> **Problem**
Write out exactly the first lines of the listing, ending on the line that contains "set_tab_stop column stop.".

> **Exercise material**
>>>
Definition at_cursor_column (stop : bool) : D unit :=
  width <- buf_get (fun tb => Width (GetSize tb)) ;;
  column <- cursor_get (fun c => x (_cPosition c)) ;;
  _InitTabStopsForWidth width ;;
  set_tab_stop column stop.

Definition HorizontalTabSet : D bool := at_cursor_column true ;; ret true.
Definition _ClearSingleTabStop : D unit := at_cursor_column false.
Definition _ClearAllTabStops : D unit := modify (set_tabs [] false).
Definition _ResetTabStops : D unit := modify (set_tabs [] true).

Definition TabClear (clearType : VTInt) : D bool :=
  if clearType =? 0 then _ClearSingleTabStop ;; ret true
  else if clearType =? 3 then _ClearAllTabStops ;; ret true
  else ret false.

(** The loops of [ForwardTab] and [BackwardsTab]; [til::at] does not check its index. *)
Fixpoint forward_column (fuel : nat) (stops : list bool) (width numTabs column tabsPerformed : Z) : Result Z :=
  if (column + 1 <? width) && (tabsPerformed <? numTabs) then
    match fuel with
    | O => OutOfFuel
    | S fuel =>
        let column := column + 1 in
        if column <? 0 then Undefined
        else match stops !! Z.to_nat column with
             | None => Undefined
             | Some stop => forward_column fuel stops width numTabs column (if stop : bool then tabsPerformed + 1 else tabsPerformed)
             end
    end
  else Ok column.

Fixpoint backward_column (fuel : nat) (stops : list bool) (numTabs column tabsPerformed : Z) : Result Z :=
  if (0 <? column) && (tabsPerformed <? numTabs) then
    match fuel with
    | O => OutOfFuel
    | S fuel =>
        let column := column - 1 in
        match stops !! Z.to_nat column with
        | None => Undefined
        | Some stop => backward_column fuel stops numTabs column (if stop : bool then tabsPerformed + 1 else tabsPerformed)
        end
    end
  else Ok column.

Definition ForwardTab (numTabs : VTInt) : D bool :=
  p <- cursor_get _cPosition ;;
  width <- buf_read (GetLineWidth (y p)) ;;
  _InitTabStopsForWidth width ;;
  stops <- get _tabStopColumns ;;
  column <- get_result (fun _ => forward_column (Z.to_nat (width - x p)) stops width numTabs (x p) 0) ;;
  cursor (SetXPosition column) ;;
  _ApplyCursorMovementFlags ;;
  ret true.

Definition BackwardsTab (numTabs : VTInt) : D bool :=
  p <- cursor_get _cPosition ;;
  width <- buf_read (GetLineWidth (y p)) ;;
  _InitTabStopsForWidth width ;;
  stops <- get _tabStopColumns ;;
  column <- get_result (fun _ => backward_column (Z.to_nat (x p)) stops numTabs (x p) 0) ;;
  cursor (SetXPosition column) ;;
  _ApplyCursorMovementFlags ;;
  ret true.
(** ** Colours and renditions *)

Definition set_color (c : TextColor) (fIsForeground : bool) : V HRESULT :=
  if is_type IsDefault c then _SetGraphicsRenditionDefaultColor fIsForeground
  else if is_type IsIndex16 c then _SetGraphicsRendition16Color (GetIndex c) fIsForeground
  else if is_type IsIndex256 c then _SetGraphicsRendition256Color (GetIndex c) fIsForeground
  else if is_type IsRgb c then _SetGraphicsRenditionRGBColor (GetRGB c) fIsForeground
  else ret S_OK.

(** SGR reset clears all attributes except the hyperlink. *)
Definition reset_last : V unit :=
  last_attr SetDefaultBackground ;; last_attr SetDefaultForeground ;; last_attr SetDefaultRenditionAttributes.

Definition _RgbUpdateDrawingBrushes (textAttributes : TextAttribute) : V HRESULT :=
  let fg := _foreground textAttributes in
  let bg := _background textAttributes in
  last <- get _lastTextAttributes ;;
  let lastFg := _foreground last in
  let lastBg := _background last in
  let reset := is_type IsDefault fg && is_type IsDefault bg && negb (is_type IsDefault lastFg && is_type IsDefault lastBg) in
  (if reset then _SetGraphicsDefault ?; ok reset_last else ret S_OK) ?;
  let lastFg := if reset then TextColor_default else lastFg in
  let lastBg := if reset then TextColor_default else lastBg in
  (if bool_decide (fg <> lastFg) then set_color fg true ?; ok (last_attr (SetForeground fg)) else ret S_OK) ?;
  (if bool_decide (bg <> lastBg) then set_color bg false ?; ok (last_attr (SetBackground bg)) else ret S_OK) ?;
  ret S_OK.

Definition _16ColorUpdateDrawingBrushes (textAttributes : TextAttribute) : V HRESULT :=
  let fg := _foreground textAttributes in
  let bg := _background textAttributes in
  last <- get _lastTextAttributes ;;
  let lastFg := _foreground last in
  let lastBg := _background last in
  let reset := (is_type IsDefault fg && negb (is_type IsDefault lastFg)) || (is_type IsDefault bg && negb (is_type IsDefault lastBg)) in
  (if reset then _SetGraphicsDefault ?; ok reset_last else ret S_OK) ?;
  let lastFg := if reset then TextColor_default else lastFg in
  let lastBg := if reset then TextColor_default else lastBg in
  let fgIndex := TransposeLegacyIndex (GetLegacyIndex fg 0) in
  let bgIndex := TransposeLegacyIndex (GetLegacyIndex bg 0) in
  let brighten := IsIntense textAttributes && CanBeBrightened fg in
  let fgIndex := Z.lor fgIndex (if brighten then FOREGROUND_INTENSITY else 0) in
  let needIntense := 7 <? fgIndex in
  last <- get _lastTextAttributes ;;
  (if negb (Bool.eqb needIntense (IsIntense last)) then _SetIntense needIntense ?; ok (last_attr (SetIntense needIntense)) else ret S_OK) ?;
  let fgIndex := Z.land fgIndex 7 in
  let bgIndex := Z.land bgIndex 7 in
  (if negb (is_type IsDefault fg) && (is_type IsDefault lastFg || negb (fgIndex =? GetIndex lastFg)) then
     _SetGraphicsRendition16Color fgIndex true ?; ok (last_attr (SetIndexedForeground fgIndex)) else ret S_OK) ?;
  (if negb (is_type IsDefault bg) && (is_type IsDefault lastBg || negb (bgIndex =? GetIndex lastBg)) then
     _SetGraphicsRendition16Color bgIndex false ?; ok (last_attr (SetIndexedBackground bgIndex)) else ret S_OK) ?;
  ret S_OK.

(** One rendition that has its own sequences for on and off. *)
Definition update_flag (has : TextAttribute -> bool) (set : bool -> TextAttribute -> TextAttribute) (write : bool -> V HRESULT)
    (textAttributes : TextAttribute) : V HRESULT :=
  last <- get _lastTextAttributes ;;
  if negb (Bool.eqb (has textAttributes) (has last)) then write (has textAttributes) ?; ok (last_attr (set (has textAttributes)))
  else ret S_OK.

(** A rendition that is off and has to be turned on. *)
Definition turn_on (has : TextAttribute -> bool) (set : bool -> TextAttribute -> TextAttribute) (write : bool -> V HRESULT)
    (textAttributes : TextAttribute) : V HRESULT :=
  last <- get _lastTextAttributes ;;
  if has textAttributes && negb (has last) then write true ?; ok (last_attr (set true)) else ret S_OK.

(** Two renditions that one sequence turns off. *)
Definition turn_off (is1 is2 : TextAttribute -> bool) (set1 set2 : bool -> TextAttribute -> TextAttribute) (write : bool -> V HRESULT)
    (textAttributes : TextAttribute) : V HRESULT :=
  last <- get _lastTextAttributes ;;
  let firstTurnedOff := negb (is1 textAttributes) && is1 last in
  let secondTurnedOff := negb (is2 textAttributes) && is2 last in
  if firstTurnedOff || secondTurnedOff then
    write false ?; ok (last_attr (set1 false) ;; last_attr (set2 false))
  else ret S_OK.

Definition _UpdateExtendedAttrs (textAttributes : TextAttribute) : V HRESULT :=
  turn_off IsIntense IsFaint SetIntense SetFaint _SetIntense textAttributes ?;
  turn_on IsIntense SetIntense _SetIntense textAttributes ?;
  turn_on IsFaint SetFaint _SetFaint textAttributes ?;
  turn_off IsUnderlined IsDoublyUnderlined SetUnderlined SetDoublyUnderlined _SetUnderlined textAttributes ?;
  turn_on IsUnderlined SetUnderlined _SetUnderlined textAttributes ?;
  turn_on IsDoublyUnderlined SetDoublyUnderlined _SetDoublyUnderlined textAttributes ?;
  update_flag IsOverlined SetOverlined _SetOverlined textAttributes ?;
  update_flag IsItalic SetItalic _SetItalic textAttributes ?;
  update_flag IsBlinking SetBlinking _SetBlinking textAttributes ?;
  update_flag IsInvisible SetInvisible _SetInvisible textAttributes ?;
  update_flag IsCrossedOut SetCrossedOut _SetCrossedOut textAttributes ?;
  update_flag IsReverseVideo SetReverseVideo _SetReverseVideo textAttributes ?;
  ret S_OK.

(** The address and the custom identifier of a hyperlink, of the data to render. *)
Context (GetHyperlinkUri GetHyperlinkCustomId : Z -> wstring).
<<<
> **Finished task**
Definition at_cursor_column (stop : bool) : D unit :=
  width <- buf_get (fun tb => Width (GetSize tb)) ;;
  column <- cursor_get (fun c => x (_cPosition c)) ;;
  _InitTabStopsForWidth width ;;
  set_tab_stop column stop.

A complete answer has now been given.